■ **Collected data entries**
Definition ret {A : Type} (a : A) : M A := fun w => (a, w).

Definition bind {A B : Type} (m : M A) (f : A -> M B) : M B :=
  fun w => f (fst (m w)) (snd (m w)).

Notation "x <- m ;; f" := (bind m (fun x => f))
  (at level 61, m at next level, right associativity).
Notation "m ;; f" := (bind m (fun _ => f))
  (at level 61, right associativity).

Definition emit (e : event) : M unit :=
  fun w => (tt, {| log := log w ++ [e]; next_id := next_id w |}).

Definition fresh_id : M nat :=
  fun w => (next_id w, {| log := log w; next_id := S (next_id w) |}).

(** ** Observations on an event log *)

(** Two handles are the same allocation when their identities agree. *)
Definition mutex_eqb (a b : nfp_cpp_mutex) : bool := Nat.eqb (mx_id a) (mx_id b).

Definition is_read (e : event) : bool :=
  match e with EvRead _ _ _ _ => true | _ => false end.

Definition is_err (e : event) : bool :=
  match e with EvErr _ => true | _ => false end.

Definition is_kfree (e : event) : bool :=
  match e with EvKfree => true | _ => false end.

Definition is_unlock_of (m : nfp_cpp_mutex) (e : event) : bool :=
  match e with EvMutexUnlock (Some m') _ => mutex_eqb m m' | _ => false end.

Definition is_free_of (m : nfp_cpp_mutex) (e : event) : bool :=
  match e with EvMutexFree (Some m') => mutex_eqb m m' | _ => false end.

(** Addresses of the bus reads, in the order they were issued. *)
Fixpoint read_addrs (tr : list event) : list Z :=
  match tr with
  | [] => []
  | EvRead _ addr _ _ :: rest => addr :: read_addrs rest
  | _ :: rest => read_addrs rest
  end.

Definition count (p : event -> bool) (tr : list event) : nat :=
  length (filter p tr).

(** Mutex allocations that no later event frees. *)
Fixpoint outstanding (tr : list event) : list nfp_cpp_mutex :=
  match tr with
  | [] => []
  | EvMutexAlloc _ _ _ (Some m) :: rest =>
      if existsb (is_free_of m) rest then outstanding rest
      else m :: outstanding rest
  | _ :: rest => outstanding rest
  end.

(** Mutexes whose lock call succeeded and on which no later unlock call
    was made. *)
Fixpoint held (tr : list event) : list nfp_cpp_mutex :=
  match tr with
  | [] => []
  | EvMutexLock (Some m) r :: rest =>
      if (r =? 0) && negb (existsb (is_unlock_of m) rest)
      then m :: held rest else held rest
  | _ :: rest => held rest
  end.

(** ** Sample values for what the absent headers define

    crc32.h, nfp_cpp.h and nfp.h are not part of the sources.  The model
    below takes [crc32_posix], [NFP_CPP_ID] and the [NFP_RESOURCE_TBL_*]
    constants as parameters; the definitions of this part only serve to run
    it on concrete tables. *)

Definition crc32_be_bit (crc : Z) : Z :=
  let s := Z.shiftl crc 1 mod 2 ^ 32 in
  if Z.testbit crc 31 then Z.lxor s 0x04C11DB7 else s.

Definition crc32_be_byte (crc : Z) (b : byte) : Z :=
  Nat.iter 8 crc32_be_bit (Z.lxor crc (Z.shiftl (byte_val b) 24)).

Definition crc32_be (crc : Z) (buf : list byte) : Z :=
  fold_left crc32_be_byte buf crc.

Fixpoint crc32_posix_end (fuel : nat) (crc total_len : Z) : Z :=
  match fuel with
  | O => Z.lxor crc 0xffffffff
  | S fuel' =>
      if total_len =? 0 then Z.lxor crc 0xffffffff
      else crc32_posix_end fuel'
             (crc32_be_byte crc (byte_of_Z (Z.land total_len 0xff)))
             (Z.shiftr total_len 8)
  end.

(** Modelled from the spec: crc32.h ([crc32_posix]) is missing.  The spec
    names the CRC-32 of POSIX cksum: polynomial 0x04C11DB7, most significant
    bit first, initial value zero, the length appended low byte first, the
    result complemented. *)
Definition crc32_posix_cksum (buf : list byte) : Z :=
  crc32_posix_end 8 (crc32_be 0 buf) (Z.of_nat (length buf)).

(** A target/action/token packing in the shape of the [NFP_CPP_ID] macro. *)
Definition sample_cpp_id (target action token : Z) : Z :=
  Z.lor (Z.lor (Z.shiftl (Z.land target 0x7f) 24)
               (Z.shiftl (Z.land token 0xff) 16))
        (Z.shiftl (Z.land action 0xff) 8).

---

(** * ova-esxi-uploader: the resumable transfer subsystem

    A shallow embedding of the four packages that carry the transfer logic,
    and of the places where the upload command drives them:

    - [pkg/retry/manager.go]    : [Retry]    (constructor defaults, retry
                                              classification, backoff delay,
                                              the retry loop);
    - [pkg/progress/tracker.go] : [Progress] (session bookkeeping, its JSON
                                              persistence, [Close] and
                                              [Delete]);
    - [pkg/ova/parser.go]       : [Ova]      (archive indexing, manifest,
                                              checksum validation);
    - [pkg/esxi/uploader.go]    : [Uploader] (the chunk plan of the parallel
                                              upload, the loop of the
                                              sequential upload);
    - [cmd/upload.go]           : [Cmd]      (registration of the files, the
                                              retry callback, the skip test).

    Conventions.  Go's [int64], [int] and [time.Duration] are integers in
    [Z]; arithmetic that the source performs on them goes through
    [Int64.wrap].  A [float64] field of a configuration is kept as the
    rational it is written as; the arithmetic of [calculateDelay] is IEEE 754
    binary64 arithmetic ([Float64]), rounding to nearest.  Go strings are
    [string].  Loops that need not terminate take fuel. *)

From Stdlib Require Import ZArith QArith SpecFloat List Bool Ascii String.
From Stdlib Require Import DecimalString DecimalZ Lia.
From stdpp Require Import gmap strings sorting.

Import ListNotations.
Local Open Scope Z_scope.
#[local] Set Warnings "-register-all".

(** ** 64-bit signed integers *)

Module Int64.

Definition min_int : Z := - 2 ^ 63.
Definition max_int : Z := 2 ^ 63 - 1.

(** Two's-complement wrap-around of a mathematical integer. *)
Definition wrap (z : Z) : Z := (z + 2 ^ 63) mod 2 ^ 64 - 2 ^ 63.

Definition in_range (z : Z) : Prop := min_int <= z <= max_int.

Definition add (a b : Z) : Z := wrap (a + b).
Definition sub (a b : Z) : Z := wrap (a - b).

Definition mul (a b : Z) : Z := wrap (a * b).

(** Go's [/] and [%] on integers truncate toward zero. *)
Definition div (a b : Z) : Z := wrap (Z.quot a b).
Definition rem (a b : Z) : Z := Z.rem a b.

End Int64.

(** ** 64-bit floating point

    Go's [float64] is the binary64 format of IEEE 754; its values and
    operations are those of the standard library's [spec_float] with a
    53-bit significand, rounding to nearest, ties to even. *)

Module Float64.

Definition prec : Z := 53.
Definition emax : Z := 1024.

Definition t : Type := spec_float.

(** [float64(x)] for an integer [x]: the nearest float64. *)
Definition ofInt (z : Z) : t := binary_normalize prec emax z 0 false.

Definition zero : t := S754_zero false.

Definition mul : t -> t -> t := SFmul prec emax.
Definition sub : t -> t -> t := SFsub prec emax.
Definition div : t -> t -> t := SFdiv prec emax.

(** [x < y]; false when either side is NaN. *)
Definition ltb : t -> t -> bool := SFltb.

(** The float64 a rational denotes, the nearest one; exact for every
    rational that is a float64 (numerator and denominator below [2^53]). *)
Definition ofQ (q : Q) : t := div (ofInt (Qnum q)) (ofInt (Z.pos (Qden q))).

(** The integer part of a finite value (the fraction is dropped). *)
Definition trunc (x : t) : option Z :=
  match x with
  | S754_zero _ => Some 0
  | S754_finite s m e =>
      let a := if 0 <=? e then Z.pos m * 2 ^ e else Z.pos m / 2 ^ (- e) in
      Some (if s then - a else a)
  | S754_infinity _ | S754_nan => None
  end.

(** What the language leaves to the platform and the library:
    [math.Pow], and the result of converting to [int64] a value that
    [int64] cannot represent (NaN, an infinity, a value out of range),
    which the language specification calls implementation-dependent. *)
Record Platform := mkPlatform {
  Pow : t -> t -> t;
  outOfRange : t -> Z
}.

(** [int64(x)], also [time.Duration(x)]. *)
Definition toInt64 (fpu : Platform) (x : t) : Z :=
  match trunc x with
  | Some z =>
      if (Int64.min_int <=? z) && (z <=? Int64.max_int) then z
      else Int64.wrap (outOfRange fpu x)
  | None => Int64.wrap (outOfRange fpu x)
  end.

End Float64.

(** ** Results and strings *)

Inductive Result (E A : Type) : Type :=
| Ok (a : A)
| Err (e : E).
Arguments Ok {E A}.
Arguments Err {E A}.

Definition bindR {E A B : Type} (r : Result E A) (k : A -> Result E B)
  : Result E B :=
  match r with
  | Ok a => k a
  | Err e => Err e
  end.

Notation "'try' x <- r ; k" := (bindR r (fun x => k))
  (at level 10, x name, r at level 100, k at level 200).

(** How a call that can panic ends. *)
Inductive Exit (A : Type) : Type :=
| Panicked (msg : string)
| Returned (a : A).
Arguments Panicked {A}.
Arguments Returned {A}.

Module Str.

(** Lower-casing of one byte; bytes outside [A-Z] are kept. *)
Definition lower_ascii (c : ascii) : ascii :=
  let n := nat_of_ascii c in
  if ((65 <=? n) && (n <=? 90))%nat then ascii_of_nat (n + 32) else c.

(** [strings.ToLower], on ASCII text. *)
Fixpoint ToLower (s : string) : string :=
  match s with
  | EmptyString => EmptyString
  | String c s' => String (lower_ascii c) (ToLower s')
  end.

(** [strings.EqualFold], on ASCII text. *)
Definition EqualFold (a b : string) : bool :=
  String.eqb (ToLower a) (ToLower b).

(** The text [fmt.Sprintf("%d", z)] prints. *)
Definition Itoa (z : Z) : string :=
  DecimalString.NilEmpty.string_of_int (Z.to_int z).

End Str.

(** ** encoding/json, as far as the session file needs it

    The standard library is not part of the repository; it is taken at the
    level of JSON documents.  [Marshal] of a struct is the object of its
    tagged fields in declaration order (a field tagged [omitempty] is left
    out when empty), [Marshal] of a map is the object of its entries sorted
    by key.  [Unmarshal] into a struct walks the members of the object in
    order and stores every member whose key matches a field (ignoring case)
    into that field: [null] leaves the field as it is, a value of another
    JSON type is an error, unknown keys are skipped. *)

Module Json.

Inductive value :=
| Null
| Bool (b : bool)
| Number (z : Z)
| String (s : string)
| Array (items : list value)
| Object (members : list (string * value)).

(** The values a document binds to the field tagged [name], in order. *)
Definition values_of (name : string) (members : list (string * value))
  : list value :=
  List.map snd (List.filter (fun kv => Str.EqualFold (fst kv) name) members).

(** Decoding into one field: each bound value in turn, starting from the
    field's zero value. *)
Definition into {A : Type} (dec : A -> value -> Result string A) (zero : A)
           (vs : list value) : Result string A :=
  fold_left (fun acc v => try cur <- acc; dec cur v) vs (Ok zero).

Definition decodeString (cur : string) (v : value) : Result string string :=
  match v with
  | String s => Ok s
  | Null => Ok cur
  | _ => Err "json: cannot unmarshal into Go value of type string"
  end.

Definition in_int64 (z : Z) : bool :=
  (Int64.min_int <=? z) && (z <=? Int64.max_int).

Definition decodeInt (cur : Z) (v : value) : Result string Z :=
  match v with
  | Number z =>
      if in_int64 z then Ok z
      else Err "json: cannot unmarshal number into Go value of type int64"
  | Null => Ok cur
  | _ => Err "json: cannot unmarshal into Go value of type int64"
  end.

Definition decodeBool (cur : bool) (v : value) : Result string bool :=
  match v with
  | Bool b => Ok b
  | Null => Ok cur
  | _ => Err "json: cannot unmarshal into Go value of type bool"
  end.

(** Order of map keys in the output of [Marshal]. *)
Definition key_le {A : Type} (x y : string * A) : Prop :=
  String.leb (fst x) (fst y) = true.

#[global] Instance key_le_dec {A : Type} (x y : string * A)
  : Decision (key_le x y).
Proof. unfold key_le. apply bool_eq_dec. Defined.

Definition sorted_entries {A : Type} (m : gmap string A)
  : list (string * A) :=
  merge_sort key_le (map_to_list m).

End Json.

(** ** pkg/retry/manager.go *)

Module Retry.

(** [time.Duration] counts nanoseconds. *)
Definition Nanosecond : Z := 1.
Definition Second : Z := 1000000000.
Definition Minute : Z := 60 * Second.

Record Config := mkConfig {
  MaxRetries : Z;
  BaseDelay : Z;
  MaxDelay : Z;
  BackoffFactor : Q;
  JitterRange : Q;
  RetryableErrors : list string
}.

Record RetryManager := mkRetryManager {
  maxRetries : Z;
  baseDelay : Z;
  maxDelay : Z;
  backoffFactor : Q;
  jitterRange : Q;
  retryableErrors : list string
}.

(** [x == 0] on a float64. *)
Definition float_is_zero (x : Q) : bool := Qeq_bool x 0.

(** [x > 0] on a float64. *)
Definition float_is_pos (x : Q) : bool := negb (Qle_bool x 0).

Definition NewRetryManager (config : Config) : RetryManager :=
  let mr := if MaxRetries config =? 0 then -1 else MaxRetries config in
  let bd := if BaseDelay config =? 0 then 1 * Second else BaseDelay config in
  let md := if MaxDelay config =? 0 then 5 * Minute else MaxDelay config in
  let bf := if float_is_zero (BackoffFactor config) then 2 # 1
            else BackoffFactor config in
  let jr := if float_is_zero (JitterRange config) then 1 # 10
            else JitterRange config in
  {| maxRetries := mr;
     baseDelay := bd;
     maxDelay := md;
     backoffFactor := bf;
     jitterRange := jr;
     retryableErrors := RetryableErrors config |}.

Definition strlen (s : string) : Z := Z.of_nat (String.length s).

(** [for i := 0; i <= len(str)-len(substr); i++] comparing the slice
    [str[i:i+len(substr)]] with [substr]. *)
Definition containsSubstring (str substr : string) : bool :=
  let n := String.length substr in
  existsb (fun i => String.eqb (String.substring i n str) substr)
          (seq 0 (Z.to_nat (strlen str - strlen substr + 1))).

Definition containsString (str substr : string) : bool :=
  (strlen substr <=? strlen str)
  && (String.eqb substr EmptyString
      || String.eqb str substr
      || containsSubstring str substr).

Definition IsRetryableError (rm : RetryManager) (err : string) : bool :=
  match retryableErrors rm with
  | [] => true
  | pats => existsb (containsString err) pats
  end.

■ **EXERCISE AIM**
The stretch of entries above that starts with the line containing "rational it is" and goes on through the line containing "Definition in_range (z" is to be transcribed exactly, and no other line is to be transcribed.

■ **ANSWER FOR THIS EXERCISE**
    rational it is written as; the arithmetic of [calculateDelay] is IEEE 754
    binary64 arithmetic ([Float64]), rounding to nearest.  Go strings are
    [string].  Loops that need not terminate take fuel. *)

From Stdlib Require Import ZArith QArith SpecFloat List Bool Ascii String.
From Stdlib Require Import DecimalString DecimalZ Lia.
From stdpp Require Import gmap strings sorting.

Import ListNotations.
Local Open Scope Z_scope.
#[local] Set Warnings "-register-all".

(** ** 64-bit signed integers *)

Module Int64.

Definition min_int : Z := - 2 ^ 63.
Definition max_int : Z := 2 ^ 63 - 1.

(** Two's-complement wrap-around of a mathematical integer. *)
Definition wrap (z : Z) : Z := (z + 2 ^ 63) mod 2 ^ 64 - 2 ^ 63.

Definition in_range (z : Z) : Prop := min_int <= z <= max_int.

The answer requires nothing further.